Lemma drain_batch a out : app_ready a -> ap_session (HeapApp.drain (with_batch a out)).1 =
  match quota a with
  | Some n => mkBatch (bt_session (ap_session a)) (drop (Z.to_nat n) out) (Some n)
  | None => mkBatch (bt_session (ap_session a)) out None
  end.
Proof.
  intros Ha. pose proof (app_ready_batch a out Ha) as Hr. unfold HeapApp.drain. rewrite (rd_attached _ Hr). cbn [negb].
  unfold quota. change (ap_staging (with_batch a out)) with (ap_staging a).
  destruct (paused_ (ap_staging a)) eqn:Ep; [done|].
  pose proof (replay_spec _ Hr) as Hs. change (ap_staging (with_batch a out)) with (ap_staging a) in Hs.
  destruct (replay (with_batch a out)) as [a1 n1].
  cbv zeta in Hs. destruct Hs as (-> & _ & Hl & Hse & _ & Hr1 & _). set (w := length (staged_rest (ap_staging a))) in *.
  pose proof (Z2Nat.id kMaxEventsPerFrame ltac:(done)) as HK. set (K := Z.to_nat kMaxEventsPerFrame) in *. clearbody K.
  destruct (Z.ltb_spec (Z.of_nat w) kMaxEventsPerFrame) as [Hlt|Hge].
  - replace (w `min` K)%nat with w in * by lia. rewrite (proj2 (Z.ltb_lt _ _) Hlt).
    assert (staged_ (ap_staging a1) = []) as E by (apply (rd_clear _ Hr1); rewrite Hl; apply drop_ge; unfold w; lia).
    rewrite bool_decide_eq_true_2 by exact E. cbn [andb]. rewrite Hse. cbn [src_drain batch_source with_batch set_session ap_session].
    by case_match.
  - replace (w `min` K)%nat with K in * by lia. rewrite (proj2 (Z.ltb_ge (Z.of_nat K) _)) by lia. cbn [andb fst]. exact Hse.
Qed.

Lemma asks_quota a : app_ready a -> asks a = quota a.
Proof. intros Ha. unfold asks. rewrite drain_batch by done. by destruct (quota a). Qed.
Lemma quota_pos a n : quota a = Some n -> 0 < n <= kMaxEventsPerFrame.
Proof. unfold quota. destruct (paused_ _); [by intros [= <-]|]. case_match eqn:E; [|done]. apply Z.ltb_lt in E. intros [= <-]. lia. Qed.

(** What a drain that is handed [out] does. *)
Lemma feed_spec a out : app_ready a ->
  (match quota a with Some n => Z.of_nat (length out) <= n | None => out = [] end) ->
  let k := if paused_ (ap_staging a) then 0%nat else Z.to_nat kMaxEventsPerFrame in
  let a' := feed a out in
  ap_model a' = foldl (apply_event (origin a)) (ap_model a) (take k (staged_rest (ap_staging a) ++ out)) /\
  staged_rest (ap_staging a') = drop k (staged_rest (ap_staging a) ++ out) /\
  ap_sampling a' = ap_sampling a /\ paused_ (ap_staging a') = paused_ (ap_staging a) /\ app_ready a'.
Proof.
  intros Ha Hn k a'. pose proof (drain_spec _ (app_ready_batch a out Ha)) as Hd.
  pose proof (drain_batch a out Ha) as Hse. pose proof (drain_sampling (with_batch a out)) as Hsa. unfold feed in a'. fold a' in Hse.
  destruct (HeapApp.drain (with_batch a out)) as [a1 n1] eqn:E. cbn [fst] in a', Hse, Hsa. subst a'. cbv zeta in Hd.
  destruct Hd as (Hm & Hrem & [Hli Hpa] & Hr1 & _).
  assert (pending (ap_session a1) = [] /\ attached (bt_session (ap_session a1)) = true) as [Hpe Hat].
  { rewrite Hse. revert Hn. destruct (quota a); cbn; (split; [|apply (ar_attached _ Ha)]); [apply drop_ge; lia|done]. }
  split; [exact Hm|]. split; [unfold remaining in Hrem; rewrite Hpe, app_nil_r in Hrem; exact Hrem|].
  split; [exact Hsa|]. split; [exact Hpa|]. destruct Hr1. by split.
Qed.

(** The ring's drain keeps to what it was asked for. *)
Definition reads_ok (q : option Z) (c : ConsumerPc) : Prop :=
  match c with
  | CIdle => True
  | CHead max _ => q = Some (Z.of_nat max)
  | CLoop max _ _ out => q = Some (Z.of_nat max) /\ (length out <= max)%nat
  | CCopy max _ _ out _ => q = Some (Z.of_nat max) /\ (length out < max)%nat
  | CStore _ out => exists max, q = Some (Z.of_nat max) /\ (length out <= max)%nat
  end.

(** What the application has taken and staged is what the ring has handed out,
    and its model keeps track of what it has taken. *)
Record follows s : Prop := {
  fo_ready : app_ready (pp_app s);
  fo_mode : sp_mode (ap_sampling (pp_app s)) = false;
  fo_taken : exists taken, delivered (pp_ring s) = taken ++ staged_rest (ap_staging (pp_app s)) /\
    (Forall event_ok taken -> Z.of_nat (length taken) < 2 ^ 31 -> tracks (length taken) (ap_model (pp_app s)) (heap_of taken));
  fo_reads : reads_ok (quota (pp_app s)) (s_cons (pp_ring s))
}.

Lemma follows_same s s' : follows s -> pp_app s' = pp_app s -> delivered (pp_ring s') = delivered (pp_ring s) ->
  reads_ok (quota (pp_app s)) (s_cons (pp_ring s')) -> follows s'.
Proof. intros [H1 H2 H3 H4] Ea Ed Hc. split; rewrite ?Ea, ?Ed; done. Qed.

Lemma follows_feed s s' out : follows s -> pp_app s' = feed (pp_app s) out ->
  delivered (pp_ring s') = delivered (pp_ring s) ++ out -> s_cons (pp_ring s') = CIdle ->
  (match quota (pp_app s) with Some n => Z.of_nat (length out) <= n | None => out = [] end) -> follows s'.
Proof.
  intros [H1 H2 (taken & Hd & Ht) _] Ea Ed Ec Hq. destruct (feed_spec (pp_app s) out H1 Hq) as (Hm' & Hs' & Ho' & _ & Hr').
  rewrite <- Ea in *. set (k := if paused_ _ then _ else _) in *. split; [done|congruence| |by rewrite Ec].
  set (new := take k (staged_rest (ap_staging (pp_app s)) ++ out)) in *. exists (taken ++ new).
  rewrite Hm', Hs'. split; [by rewrite Ed, Hd, <- !app_assoc; unfold new; rewrite take_drop|].
  intros [Hok Hnew]%Forall_app Hn. rewrite length_app in Hn |- *. unfold heap_of. rewrite foldl_app.
  apply apply_more_tracks; [|done|done]. apply Ht; [done|]. change (2 ^ 31) with 2147483648 in *. lia.
Qed.

(** What else is done with the application leaves what it follows. *)
Lemma follows_use s f s' : follows s -> use s f = Some s' ->
  (sp_mode (ap_sampling (pp_app s)) = false -> kept_but_pause (pp_app s) (f (pp_app s))) -> follows s'.
Proof.
  intros [[H1 H2 H3] Hmode (taken & Hd & Ht) _] Hs Hk. destruct (Hk Hmode) as (Hm & E4 & E5 & E3 & E2). unfold use in Hs.
  destruct (s_cons (pp_ring s)) eqn:Ec; try done. injection Hs as <-.
  set (a' := f (pp_app s)) in *. clearbody a'.
  assert (staged_rest (ap_staging a') = staged_rest (ap_staging (pp_app s))) as Es by (unfold staged_rest; by rewrite E4, E5).
  split; cbn [set_app pp_app pp_ring].
  - split; rewrite ?E2, ?E4, ?E5, ?Es; done.
  - by rewrite E3.
  - exists taken. rewrite Es. split; [done|]. intros Hok Hn. by apply (tracks_like _ _ _ _ Hm), Ht.
  - by rewrite Ec.
Qed.

Lemma follows_read s r : follows s -> cons_step (pp_ring s) = Some r ->
  follows (set_app (set_sys s r) (match s_cons r with
    | CIdle => feed (pp_app s) (drop (length (delivered (pp_ring s))) (delivered r))
    | _ => pp_app s end)).
Proof.
  intros Hf Hs. pose proof (fo_reads _ Hf) as Hc. unfold cons_step in Hs.
  assert (forall r : Sys, s_cons r <> CIdle -> delivered r = delivered (pp_ring s) -> reads_ok (quota (pp_app s)) (s_cons r) ->
    follows (set_app (set_sys s r) (match s_cons r with
      | CIdle => feed (pp_app s) (drop (length (delivered (pp_ring s))) (delivered r)) | _ => pp_app s end))) as Hstay.
  { intros r0 Hn Hd Hq. destruct (s_cons r0) eqn:E; [done|..]; (apply (follows_same s); try done; cbn; by rewrite E). }
  destruct (s_cons (pp_ring s)) as [|m t|m t h out|m t h out op|t out] eqn:Ec; [done| | | |]; cbn [reads_ok] in Hc.
  - injection Hs as <-. apply Hstay; [done|done|]. cbn. split; [done|lia].
  - destruct Hc as [Hq Hl]. destruct (Nat.ltb_spec (length out) m) as [Hlt|Hge]; cbn [andb] in Hs.
    + destruct (negb (t =? h)); [destruct (op_accepted _ _ _); [injection Hs as <-; by apply Hstay|]|].
      all: destruct (bool_decide (out = [])) eqn:Eo; injection Hs as <-; [|apply Hstay; [done|done|by exists m]].
      all: cbn [s_cons delivered]; rewrite drop_all; apply (follows_feed s _ []); cbn; rewrite ?app_nil_r; try done.
      all: rewrite Hq; cbn; lia.
    + destruct (bool_decide (out = [])) eqn:Eo; injection Hs as <-; [|apply Hstay; [done|done|by exists m]].
      cbn [s_cons delivered]. rewrite drop_all. apply (follows_feed s _ []); cbn; rewrite ?app_nil_r; try done. rewrite Hq. cbn. lia.
  - injection Hs as <-. apply Hstay; [done|done|]. cbn. destruct Hc. split; [done|]. rewrite length_app. cbn. lia.
  - injection Hs as <-. cbn [s_cons delivered]. rewrite drop_app_length.
    destruct Hc as (m & Hq & Hl). apply (follows_feed s _ out); cbn; try done. rewrite Hq. lia.
Qed.

(** A step of a thread is no concern of the consumer's. *)
Lemma thread_step_view lb s s' : pipe_step lb s = Some s' -> (match lb with PEnter _ _ _ | PGo _ _ | PPush _ _ => True | _ => False end) ->
  pp_app s' = pp_app s /\ delivered (pp_ring s') = delivered (pp_ring s) /\ s_cons (pp_ring s') = s_cons (pp_ring s).
Proof.
  assert (forall t stamp op p n after, start_push s t stamp op p n after = Some s' ->
    pp_app s' = pp_app s /\ delivered (pp_ring s') = delivered (pp_ring s) /\ s_cons (pp_ring s') = s_cons (pp_ring s)) as Hstart.
  { intros t stamp op p n after Hs. unfold start_push in Hs. cbn [step] in Hs. destruct (s_prod (pp_ring s) !! t); [done|].
    by injection Hs as <-. }
  assert (forall t c, let s' := pipe_allocate s t c in
    pp_app s' = pp_app s /\ delivered (pp_ring s') = delivered (pp_ring s) /\ s_cons (pp_ring s') = s_cons (pp_ring s)) as Hal.
  { intros t c. unfold pipe_allocate. by destruct (direct base (pp_libc s) c). }
  destruct lb as [t stamp c|t stamp|t sp| | |w|lt b|w h|]; cbn [pipe_step]; intros Hs []; try done.
  - destruct (pp_threads s !! t); [done|].
    destruct c as [n|p|a b|p n|old a n|a n|a n|n|n]; cbn [pipe_enter] in Hs;
      repeat match goal with H : (if ?b then _ else _) = Some _ |- _ => destruct b end;
      try (by eapply Hstart); injection Hs as <-; try done; apply Hal.
  - destruct (pp_threads s !! t) as [[[op p n|p|p n]|a after]|]; [| | | |done]; cbn in Hs; [by eapply Hstart| | |].
    + by injection Hs as <-.
    + destruct (lc_realloc (pp_libc s) p n). by injection Hs as <-.
    + destruct (s_prod (pp_ring s) !! t); [done|]. by injection Hs as <-.
  - destruct (s_prod (pp_ring s) !! t) as [pc|] eqn:E; [|done]. cbn [mbind option_bind step] in Hs. rewrite E in Hs. cbn [mbind option_bind] in Hs.
    injection Hs as <-. cbn [pp_app pp_ring]. unfold prod_step. destruct pc; try done; [destruct (ring_full _ _ _); [done|]; by destruct (cas_weak _ _ _ _) as [[? ?] []]|by destruct (Nat.ltb _ _)].
Qed.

==*==

● Assignment:
The answer must consist solely of the lines from the first line of the data to the line holding "unfold quota. change", each given again exactly.

● Answer to this task:
Lemma drain_batch a out : app_ready a -> ap_session (HeapApp.drain (with_batch a out)).1 =
  match quota a with
  | Some n => mkBatch (bt_session (ap_session a)) (drop (Z.to_nat n) out) (Some n)
  | None => mkBatch (bt_session (ap_session a)) out None
  end.
Proof.
  intros Ha. pose proof (app_ready_batch a out Ha) as Hr. unfold HeapApp.drain. rewrite (rd_attached _ Hr). cbn [negb].
  unfold quota. change (ap_staging (with_batch a out)) with (ap_staging a).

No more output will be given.